Development, characterization and studies of autophagy and apoptosis in a Parkinson's Disease cell model

Abstract

The main pathological feature of Parkinson's disease (PD) is the presence of intracitoplasmatic protein aggregates called Lewy Bodies, whose main component is the protein alpha-synuclein on its fibrilar conformation. In the 1990's, two mutations in the gene that encodes alpha-synuclein (SNCA) were described. These mutations lead to transcription of mutant proteins, A30P and A53T, both of them related to genetic cases of PD. Increasing in the concentration of these proteins on neuronal cytoplasm may cause mitochondrial dysfunctions, since it is suspected that these proteins bind to mitochondrial membrane and then inhibit the complex I of electronic chain. It causes decoupling of mitochondrial membrane whose consequences are the decrease in membrane potential, inhibition of ATP syntheses, increase in mitophagy signaling and induction of apoptotic process. Our previous results show that alpha-synucleins may modulate the mitophagic process and inhibit autophagy besides increasing apoptosis. Thus, the aim of this project will be to establish and to characterize a cellular lineage that overexpresses the gene of alpha-synuclein wild type or its mutants A30P and A53T permanently. Once these lineages are established, we intend to evaluate the interaction of alpha-synucleins with mitochondrial structures as well as featuring the modulation of the autophagic and mitophagic processes.
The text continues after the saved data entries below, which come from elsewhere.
Definition _run (self : History) (year_rel year_time : Z) (a : Args) : History * string :=
  if String.eqb (action a) "assess" then
    if negb (Py.truthy (arg_content a))
    then (self, "Error: Content is required for assessment")
    else _assess_content self year_rel year_time (arg_content a) (arg_source_url a)
                         (arg_content_type a)
  else if String.eqb (action a) "history" then (self, _get_assessment_history self)
  else if String.eqb (action a) "benchmark" then
    (self, _benchmark_against_standards self (arg_domain a))
  else if String.eqb (action a) "improve" then
    (self, _suggest_improvements self (arg_target_score a))
  else (self, "Unknown action: " ++ action a
              ++ ". Available actions: assess, history, benchmark, improve").

End Rendering.

End Quality.

(* ================================================================== *)
(** * Workflow orchestrator ([src/workflows/research_workflow.py]) *)
(* ================================================================== *)

Module Workflow.

(** ** Data *)

Record Metadata : Type := mkMetadata {
  project_id : string;
  timestamp : string;
  research_query : string;
  output_format : string;
  workflow_duration : string;
  agents_used : list string;
  tools_used : list string
}.

(** The three shapes of the record a run returns. *)
Inductive ProjectResult : Type :=
| Success (metadata : Metadata) (final_output summary_file output_directory : string)
    (* {"status": "success", "metadata", "final_output", "summary_file",
        "output_directory"} *)
| ErrorRecord (error : string) (metadata : Metadata)
    (* {"status": "error", "error", "metadata"} *)
| Failed (error : string).
    (* {"error", "status": "failed"} *)

(** [self.workflow_state].  An absent key is [None]; [results] starts as the
    empty dictionary, also [None]. *)
Record WorkflowState : Type := mkState {
  status : string;
  current_task : option string;
  completed_tasks : list string;
  start_time : option string;
  end_time : option string;
  results : option ProjectResult;
  errors : list string
}.
Lemma verbose_only_prints_witness :
  exists s s',
    compute_geometric_features diag_solver 1 1 0 2 true (line_state 2)
    = Some s /\
    compute_geometric_features diag_solver 1 1 0 2 false (line_state 2)
    = Some s' /\
    (forall a, features s' a = features s a) /\
    cout s' = cout (line_state 2).
Proof.
  destruct (line_run 1 1 0 true ltac:(lia) ltac:(lia)) as (s & H).
  destruct (verbose_only_prints diag_solver 1 1 0 2 (line_state 2) s H)
    as (s' & H2 & Hf & Hc).
  exists s, s'. auto.
Defined.

Lemma progress_counts_computed_points_witness :
  exists st',
    compute_geometric_features diag_solver 1 1 0 2 true (line_state 2)
    = Some st' /\
    s_point st' = 2.
Proof.
  destruct (line_run 1 1 0 true ltac:(lia) ltac:(lia)) as (st' & H).
  exists st'. split; [exact H|].
  rewrite (progress_counts_computed_points diag_solver 1 1 0 2 true
             (line_state 2) st' ltac:(lia) H).
  reflexivity.
Defined.

Lemma no_progress_line_below_10000_witness :
  exists st',
    compute_geometric_features diag_solver 1 1 0 2 true (line_state 2)
    = Some st' /\
    cout st' = [Endl].
Proof.
  destruct (line_run 1 1 0 true ltac:(lia) ltac:(lia)) as (st' & H).
  exists st'. split; [exact H|].
  exact (no_progress_line_below_10000 diag_solver 1 1 0 2 true
           (line_state 2) st' ltac:(lia) H).
Defined.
Furthermore, we are supposed to study the participation of PINK/Parkin proteins on these processes and their relation to the ion Ca2+. For this purpose, lentiviral production and infection techniques will be used with vectors containing the SNCA gene, high resolution fluorescence microscopy in real time and space, confocal microscopy of high resolution and protein expression by Western Blot analysis. The study of these cellular pathways will help in better understanding the PD pathogenesis. (AU)